Provide an SSL context for the Kafka broker connections.

Allows Faust to use a secure SSL/TLS connection for the Kafka connections and enabling certificate-based authentication.

Providing the ssl_context parameter automatically switches all Kafka connections from PLAINTEXT to SSL.

import ssl

ssl_context = ssl.create_default_context(purpose=ssl.Purpose.SERVER_AUTH, cafile="ca.pem")
ssl_context.load_cert_chain("client.cert", keyfile="client.key")
app = faust.App(..., ssl_context=ssl_context)

store

type:str
default:memory://

The backend used for table storage.

Tables are stored in-memory by default, but you should not use the memory:// store in production.

In production, a persistent table store, such as rocksdb:// is preferred.

cache

New in version 1.2.

type:str
default:memory://

Optional backend used for memcached-style caching. URL can be: redis://host, rediscluster://host, or memory://.

processing_guarantee

New in version 1.5.

type:str
default:at_least_once

The processing guarantee that should be used.

Possible values are “at_least_once” (default) and “exactly_once”. Note that if exactly-once processing is enabled consumers are configured with isolation.level="read_committed" and producers are configured with retries=Integer.MAX_VALUE and enable.idempotence=true per default.
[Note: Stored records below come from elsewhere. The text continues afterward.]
Lemma maxr_inputs (g : CreamyRow -> CreamyRow) rows :
  (forall r, same_inputs (g r) r) ->
  EnricherV2.maxr (map g rows) = EnricherV2.maxr rows.
Proof.
  intros Hg. apply map_eq. intros pid. rewrite !maxr_lookup.
  assert (E1 : map PROFILE_ID (map g rows) = map PROFILE_ID rows).
  { rewrite map_map. apply map_ext. intros r.
    destruct (Hg r) as (K & _). unfold row_key in K. congruence. }
  assert (E2 : map DISPLAY_RANK (filter (fun x => PROFILE_ID x = pid) (map g rows))
               = map DISPLAY_RANK (filter (fun x => PROFILE_ID x = pid) rows)).
  { clear E1. induction rows as [|r l IH]; [reflexivity|]. cbn [map].
    destruct (Hg r) as (K & _ & _ & D & _). unfold row_key in K.
    injection K as _ _ Kp _. rewrite !filter_cons, Kp.
    destruct (decide (PROFILE_ID r = pid)); cbn [map]; by rewrite ?D, IH. }
  by rewrite E1, E2.
Qed.

Lemma omap_enrich_v2 maxr now1 now2 env date (g : CreamyRow -> CreamyRow) rows :
  (forall r, same_inputs (g r) r) ->
  omap (EnricherV2.enrich_row maxr now2 env date) (map g rows)
  = map (set_now now2) (omap (EnricherV2.enrich_row maxr now1 env date) rows).
Proof.
  intros Hg. induction rows as [|r l IH]; [reflexivity|].
  cbn [map omap list_omap]. rewrite IH.
  rewrite (enrich_row_v2_inputs maxr now1 now2 env date r (g r) (Hg r)).
  destruct (EnricherV2.enrich_row maxr now1 env date r); reflexivity.
Qed.

Lemma last_match_set_now now us r r' :
  row_key r' = row_key r ->
  last_match (map (set_now now) us) r' = set_now now <$> last_match us r.
Proof.
  intros K. unfold last_match.
  assert (H : forall acc,
             fold_left (fun acc u => if update_matches u r' then Some u else acc)
                       (map (set_now now) us) (set_now now <$> acc)
             = set_now now <$>
               fold_left (fun acc u => if update_matches u r then Some u else acc)
                         us acc).
  { induction us as [|u us IH]; intros acc; cbn [map fold_left]; [reflexivity|].
    assert (E : update_matches (set_now now u) r' = update_matches u r).
    { rewrite (update_matches_same_key _ r' r K). reflexivity. }
    rewrite E. destruct (update_matches u r).
    - apply (IH (Some u)).
    - apply IH. }
  apply (H None).
Qed.

Lemma apply_updates_twice now us r :
  forget_timestamp (apply_updates (map (set_now now) us) (apply_updates us r))
  = forget_timestamp (apply_updates us r).
Proof.
  rewrite (apply_updates_last (map (set_now now) us)).
  rewrite (last_match_set_now now us r _ (apply_updates_key us r)).
  rewrite (apply_updates_last us r).
  destruct (last_match us r); reflexivity.
Qed.

(** Running the display-rank enricher a second time changes nothing
    but the update timestamps. *)
Lemma v2_twice now1 now2 env date creamy :
  map forget_timestamp
      (EnricherV2.main now2 env date (EnricherV2.main now1 env date creamy))
  = map forget_timestamp (EnricherV2.main now1 env date creamy).
Proof.
  rewrite (v2_main_updates now1), (v2_main_updates now2). cbv zeta.
  set (rows := filter (fun r => Is_true (creamy_of env date r)) creamy).
  set (us := omap (EnricherV2.enrich_row (EnricherV2.maxr rows) now1 env date) rows).
  rewrite (executemany_map us).
  rewrite (filter_creamy_map env date _ _ (apply_updates_inputs us)).
  fold rows.
  rewrite (maxr_inputs _ rows (apply_updates_inputs us)).
  rewrite (omap_enrich_v2 _ now1 now2 env date _ rows (apply_updates_inputs us)).
  fold us. rewrite executemany_map, !map_map.
  apply map_ext. intros r. apply apply_updates_twice.
Qed.

(** C6.  The display-rank enricher (v2) rebuilds the rationale from the
    candidate's profile, entry price and rank, so a second run stores
    the same rationale as the first for every row of every table.  The
    min-max enricher (v1) patches the stored text: every one of its
    patterns needs a backslash in the text to match, so on a rationale
    without one the old expected-return, confidence and risk-bucket
    fragments stay as they are and the tag [[CONF=..][RR=..][RB=..]] is
    appended again at every run, as on the table of one row below. *)
Theorem C6_rationale_twice :
  (forall (now1 now2 env date : string) (creamy : list CreamyRow),
      map AI_REASON
          (EnricherV2.main now2 env date (EnricherV2.main now1 env date creamy))
      = map AI_REASON (EnricherV2.main now1 env date creamy))
  /\ (forall (reason : string) (roi : Q) (conf : Z) (bucket : string) (rr : Q),
         Regex.backslash ∉ chars reason -> Regex.backslash ∉ chars bucket ->
         let once := EnricherV1.patch_reason reason roi conf bucket rr in
         let twice := EnricherV1.patch_reason once roi conf bucket rr in
         once = rstrip reason +:+ EnricherV1.reason_tag conf bucket rr
         /\ twice = once +:+ EnricherV1.reason_tag conf bucket rr
         /\ twice <> once)
  /\ (let r0 := plain_row "P1" "I1" (Some 100%Q) (Some 1%Q) (Some 1)
                  (Some "Strong momentum. Expected return about 3.10%, confidence 71/100. Risk bucket: AGGRESSIVE") in
      let once := EnricherV1.main "t1" "SIM" "2025-12-01" ∅ [r0] in
      let twice := EnricherV1.main "t2" "SIM" "2025-12-01" ∅ once in
      map AI_REASON once
      = [Some "Strong momentum. Expected return about 3.10%, confidence 71/100. Risk bucket: AGGRESSIVE [CONF=76/100][RR=1.80][RB=BALANCED]"]
      /\ map AI_REASON twice
         = [Some "Strong momentum. Expected return about 3.10%, confidence 71/100. Risk bucket: AGGRESSIVE [CONF=76/100][RR=1.80][RB=BALANCED] [CONF=76/100][RR=1.80][RB=BALANCED]"]
      /\ map AI_REASON twice <> map AI_REASON once).
Proof.
  split; [|split].
  - intros now1 now2 env date creamy.
    assert (H : forall l, map AI_REASON l = map AI_REASON (map forget_timestamp l)).
    { intros l. rewrite map_map. apply map_ext. reflexivity. }
    rewrite (H (EnricherV2.main now2 _ _ _)), (H (EnricherV2.main now1 _ _ _)).
    by rewrite v2_twice.
  - intros reason roi conf bucket rr Hr Hb once twice. subst once twice.
    rewrite patch_reason_twice_plain by assumption.
    split; [by apply patch_reason_plain|]. split; [reflexivity|].
    apply append_neq. apply (reason_tag_rstrip EmptyString).
  - cbv zeta.
    split; [vm_compute; reflexivity|]. split; [vm_compute; reflexivity|].
    vm_compute. discriminate.
Qed.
Note that by default exactly-once processing requires a cluster of at least three brokers what is the recommended setting for production. For development you can change this, by adjusting broker setting transaction.state.log.replication.factor to the number of brokers you want to use.

autodiscover

type:Union[bool, Iterable[str], Callable[[], Iterable[str]]]

Enable autodiscovery of agent, task, timer, page and command decorators.

Faust has an API to add different asyncio services and other user extensions, such as “Agents”, HTTP web views, command-line commands, and timers to your Faust workers. These can be defined in any module, so to discover them at startup, the worker needs to traverse packages looking for them.

Warning

The autodiscovery functionality uses the Venusian library to scan wanted packages for @app.agent, @app.page, @app.command, @app.task and @app.timer decorators, but to do so, it’s required to traverse the package path and import every module in it.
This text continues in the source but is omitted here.